Recorded information -
╭──
(** X7: two immediate-mode ADDs on one register whose signed immediates
    cancel bring the register back to its 16-bit value, leave memory and
    every other general register and the PC as they were, and leave the
    flags of that value. *)
Theorem add_immediate_undo {E : External} instr1 instr2 m :
  switch_case (Z.shiftr instr1 12) = Some OP_ADD ->
  switch_case (Z.shiftr instr2 12) = Some OP_ADD ->
  field_imm_flag instr1 = 1 -> field_imm_flag instr2 = 1 ->
  field_sr1 instr1 = field_dr instr1 ->
  field_dr instr2 = field_dr instr1 ->
  field_sr1 instr2 = field_dr instr1 ->
  signed 5 (Z.land instr1 0x1F) + signed 5 (Z.land instr2 0x1F) = 0 ->
  wf m ->
  is_word (reg_get m (field_dr instr1)) ->
  exists m1 m2,
    exec instr1 m = Done true m1 /\
    exec instr2 m1 = Done true m2 /\
    reg_get m2 (field_dr instr1) = reg_get m (field_dr instr1) /\
    reg_get m2 R_COND = flag_of (reg_get m (field_dr instr1)) /\
    memory m2 = memory m /\
    (forall r, 0 <= r -> r <> R_COND -> reg_get m2 r = reg_get m r).
Proof.
  intros Hop1 Hop2 Hf1 Hf2 Hs1 Hd2 Hs2 Hcancel Hwf Hword.
  destruct (add_imm_effect instr1 m Hop1 Hf1 Hwf)
    as (m1 & Hex1 & Hwf1 & Hv1 & _ & Hmem1 & _ & Ho1).
  destruct (add_imm_effect instr2 m1 Hop2 Hf2 Hwf1)
    as (m2 & Hex2 & _ & Hv2 & Hc2 & Hmem2 & _ & Ho2).
  rewrite Hs1 in Hv1. rewrite Hs2, Hd2 in *. rewrite Hv1 in Hv2, Hc2.
  assert (Hback : ((reg_get m (field_dr instr1) + signed 5 (Z.land instr1 0x1F))
                     mod 65536 + signed 5 (Z.land instr2 0x1F)) mod 65536
                  = reg_get m (field_dr instr1)).
  { rewrite Zplus_mod_idemp_l.
    replace (reg_get m (field_dr instr1) + signed 5 (Z.land instr1 31)
             + signed 5 (Z.land instr2 31))
      with (reg_get m (field_dr instr1)) by lia.
    apply Z.mod_small. exact Hword. }
  rewrite Hback in Hv2, Hc2.
  exists m1, m2. split; [exact Hex1 |]. split; [exact Hex2 |].
  split; [exact Hv2 |]. split; [exact Hc2 |]. split; [congruence |].
  intros r Hr Hnc.
  destruct (Z.eq_dec r (field_dr instr1)) as [-> | Hne]; [exact Hv2 |].
  rewrite Ho2 by assumption. apply Ho1; assumption.
Qed.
╰──
What is expected - Out of the preceding entries, pull each line that contains the word "exec".

Task result -
    exec instr1 m = Done true m1 /\
    exec instr2 m1 = Done true m2 /\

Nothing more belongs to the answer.